**Assignment:**
Every line below that carries the word "part" needs to be copied.

(Dataset)

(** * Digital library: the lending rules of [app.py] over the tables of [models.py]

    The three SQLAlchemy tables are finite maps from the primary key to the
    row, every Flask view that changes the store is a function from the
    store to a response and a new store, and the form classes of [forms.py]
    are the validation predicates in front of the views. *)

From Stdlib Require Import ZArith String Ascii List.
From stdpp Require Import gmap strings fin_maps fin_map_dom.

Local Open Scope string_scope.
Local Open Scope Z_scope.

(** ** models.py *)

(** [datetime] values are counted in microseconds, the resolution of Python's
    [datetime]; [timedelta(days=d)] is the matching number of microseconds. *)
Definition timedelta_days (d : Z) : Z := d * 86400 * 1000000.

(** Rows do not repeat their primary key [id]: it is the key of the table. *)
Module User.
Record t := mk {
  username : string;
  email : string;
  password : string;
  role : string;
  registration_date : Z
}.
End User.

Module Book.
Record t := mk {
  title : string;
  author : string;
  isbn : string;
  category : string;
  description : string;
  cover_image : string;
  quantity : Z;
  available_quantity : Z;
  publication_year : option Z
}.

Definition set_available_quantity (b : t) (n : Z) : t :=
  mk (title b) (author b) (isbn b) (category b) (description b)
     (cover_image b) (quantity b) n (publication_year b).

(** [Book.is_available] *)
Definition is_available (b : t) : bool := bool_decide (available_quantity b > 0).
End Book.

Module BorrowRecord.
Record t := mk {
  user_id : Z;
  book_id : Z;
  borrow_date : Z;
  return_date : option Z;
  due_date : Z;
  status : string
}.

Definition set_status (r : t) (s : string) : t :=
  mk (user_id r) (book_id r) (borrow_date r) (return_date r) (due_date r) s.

(End Dataset)
(Dataset)

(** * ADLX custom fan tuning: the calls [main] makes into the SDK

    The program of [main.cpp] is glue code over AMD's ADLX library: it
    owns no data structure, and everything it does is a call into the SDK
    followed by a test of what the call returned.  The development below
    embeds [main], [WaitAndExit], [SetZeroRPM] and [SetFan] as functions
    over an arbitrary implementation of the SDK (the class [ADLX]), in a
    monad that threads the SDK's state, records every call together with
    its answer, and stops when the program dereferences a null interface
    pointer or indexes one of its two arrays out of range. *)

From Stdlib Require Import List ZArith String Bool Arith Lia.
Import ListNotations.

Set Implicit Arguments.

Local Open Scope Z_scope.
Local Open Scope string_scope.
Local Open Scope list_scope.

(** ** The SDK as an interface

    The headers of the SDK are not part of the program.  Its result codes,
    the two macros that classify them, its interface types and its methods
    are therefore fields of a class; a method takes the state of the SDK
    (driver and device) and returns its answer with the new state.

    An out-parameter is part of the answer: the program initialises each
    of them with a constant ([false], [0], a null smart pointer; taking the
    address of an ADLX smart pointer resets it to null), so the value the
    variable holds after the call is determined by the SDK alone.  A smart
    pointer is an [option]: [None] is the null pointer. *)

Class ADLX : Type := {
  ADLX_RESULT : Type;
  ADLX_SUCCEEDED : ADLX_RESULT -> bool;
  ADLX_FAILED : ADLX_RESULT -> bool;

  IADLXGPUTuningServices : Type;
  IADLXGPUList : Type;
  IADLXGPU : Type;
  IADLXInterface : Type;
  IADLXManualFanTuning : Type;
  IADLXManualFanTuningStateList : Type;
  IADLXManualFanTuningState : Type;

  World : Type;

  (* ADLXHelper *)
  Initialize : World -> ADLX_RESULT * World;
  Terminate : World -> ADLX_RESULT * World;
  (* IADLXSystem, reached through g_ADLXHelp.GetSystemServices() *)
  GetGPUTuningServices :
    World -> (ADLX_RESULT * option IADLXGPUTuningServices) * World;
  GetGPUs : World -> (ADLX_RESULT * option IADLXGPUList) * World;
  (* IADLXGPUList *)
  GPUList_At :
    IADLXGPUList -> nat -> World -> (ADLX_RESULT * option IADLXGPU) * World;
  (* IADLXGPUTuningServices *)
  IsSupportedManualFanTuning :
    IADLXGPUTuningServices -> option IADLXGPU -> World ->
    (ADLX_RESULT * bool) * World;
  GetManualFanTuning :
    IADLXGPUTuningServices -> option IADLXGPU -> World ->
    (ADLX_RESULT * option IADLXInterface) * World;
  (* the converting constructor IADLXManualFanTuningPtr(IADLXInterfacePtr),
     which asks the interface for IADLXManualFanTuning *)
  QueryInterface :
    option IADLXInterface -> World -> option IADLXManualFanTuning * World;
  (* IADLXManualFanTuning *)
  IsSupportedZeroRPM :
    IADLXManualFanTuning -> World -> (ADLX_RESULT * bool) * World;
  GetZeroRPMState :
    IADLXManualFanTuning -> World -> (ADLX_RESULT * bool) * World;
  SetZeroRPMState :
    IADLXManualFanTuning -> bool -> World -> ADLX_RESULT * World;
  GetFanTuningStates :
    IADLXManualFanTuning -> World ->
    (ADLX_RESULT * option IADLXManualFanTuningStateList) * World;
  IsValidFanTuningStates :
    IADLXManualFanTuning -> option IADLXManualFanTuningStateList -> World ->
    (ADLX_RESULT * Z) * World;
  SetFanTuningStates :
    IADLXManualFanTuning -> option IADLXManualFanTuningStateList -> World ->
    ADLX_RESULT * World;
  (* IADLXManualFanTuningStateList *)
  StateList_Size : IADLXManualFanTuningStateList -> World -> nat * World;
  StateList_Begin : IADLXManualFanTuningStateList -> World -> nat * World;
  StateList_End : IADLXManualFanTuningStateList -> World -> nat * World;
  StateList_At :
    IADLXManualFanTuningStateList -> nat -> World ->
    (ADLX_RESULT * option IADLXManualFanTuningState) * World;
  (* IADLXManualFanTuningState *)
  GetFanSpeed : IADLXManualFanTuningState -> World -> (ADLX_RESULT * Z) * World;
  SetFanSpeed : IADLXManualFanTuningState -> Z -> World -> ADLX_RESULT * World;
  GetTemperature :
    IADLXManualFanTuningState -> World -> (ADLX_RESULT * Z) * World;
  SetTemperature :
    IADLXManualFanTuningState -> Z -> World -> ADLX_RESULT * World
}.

(End Dataset)
(Dataset)

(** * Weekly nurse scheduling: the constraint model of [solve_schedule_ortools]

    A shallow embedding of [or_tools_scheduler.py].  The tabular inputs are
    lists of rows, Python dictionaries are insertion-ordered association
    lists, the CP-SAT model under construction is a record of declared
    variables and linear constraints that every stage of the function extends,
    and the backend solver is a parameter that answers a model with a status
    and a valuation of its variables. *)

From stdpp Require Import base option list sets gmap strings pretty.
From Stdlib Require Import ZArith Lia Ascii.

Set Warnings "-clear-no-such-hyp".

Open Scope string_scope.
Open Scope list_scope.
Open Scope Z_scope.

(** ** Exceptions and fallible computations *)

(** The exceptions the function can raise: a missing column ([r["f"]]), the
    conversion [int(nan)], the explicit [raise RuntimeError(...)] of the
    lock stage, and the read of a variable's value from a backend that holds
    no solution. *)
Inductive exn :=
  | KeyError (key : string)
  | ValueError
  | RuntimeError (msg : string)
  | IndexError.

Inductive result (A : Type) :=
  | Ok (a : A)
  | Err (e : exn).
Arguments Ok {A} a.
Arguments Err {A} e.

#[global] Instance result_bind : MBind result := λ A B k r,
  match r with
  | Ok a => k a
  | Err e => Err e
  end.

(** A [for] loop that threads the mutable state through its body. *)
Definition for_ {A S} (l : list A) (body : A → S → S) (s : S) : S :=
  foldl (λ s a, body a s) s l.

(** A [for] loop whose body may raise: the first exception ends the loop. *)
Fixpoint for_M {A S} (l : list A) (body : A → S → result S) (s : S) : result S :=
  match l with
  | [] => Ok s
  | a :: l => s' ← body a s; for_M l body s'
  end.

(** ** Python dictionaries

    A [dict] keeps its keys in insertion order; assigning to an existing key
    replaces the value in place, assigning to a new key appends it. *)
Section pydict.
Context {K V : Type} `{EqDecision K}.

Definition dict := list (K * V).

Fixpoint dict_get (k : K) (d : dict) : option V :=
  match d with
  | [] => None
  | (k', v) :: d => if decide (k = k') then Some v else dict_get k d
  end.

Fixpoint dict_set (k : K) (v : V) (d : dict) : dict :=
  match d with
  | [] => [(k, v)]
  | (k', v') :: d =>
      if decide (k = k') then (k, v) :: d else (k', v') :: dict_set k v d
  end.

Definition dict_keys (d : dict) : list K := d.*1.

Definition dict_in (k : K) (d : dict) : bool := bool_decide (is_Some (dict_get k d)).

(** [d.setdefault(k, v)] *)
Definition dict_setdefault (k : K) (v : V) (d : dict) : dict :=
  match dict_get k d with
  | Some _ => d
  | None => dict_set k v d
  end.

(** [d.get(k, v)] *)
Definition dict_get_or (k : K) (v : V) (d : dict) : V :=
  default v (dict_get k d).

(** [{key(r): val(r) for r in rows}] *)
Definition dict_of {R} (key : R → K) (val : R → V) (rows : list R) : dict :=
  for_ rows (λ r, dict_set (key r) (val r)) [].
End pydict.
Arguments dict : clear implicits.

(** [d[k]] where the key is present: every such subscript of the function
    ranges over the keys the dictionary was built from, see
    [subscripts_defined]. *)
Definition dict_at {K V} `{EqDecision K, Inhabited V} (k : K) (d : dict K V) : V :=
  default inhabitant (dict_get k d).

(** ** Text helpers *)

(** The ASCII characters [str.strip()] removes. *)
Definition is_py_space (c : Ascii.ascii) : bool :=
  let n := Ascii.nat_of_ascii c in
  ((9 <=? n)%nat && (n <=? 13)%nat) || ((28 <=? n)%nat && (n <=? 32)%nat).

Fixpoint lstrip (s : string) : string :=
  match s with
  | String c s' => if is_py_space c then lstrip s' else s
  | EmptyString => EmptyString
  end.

(End Dataset)

**Your solution:**
    The headers of the SDK are not part of the program.  Its result codes,
    An out-parameter is part of the answer: the program initialises each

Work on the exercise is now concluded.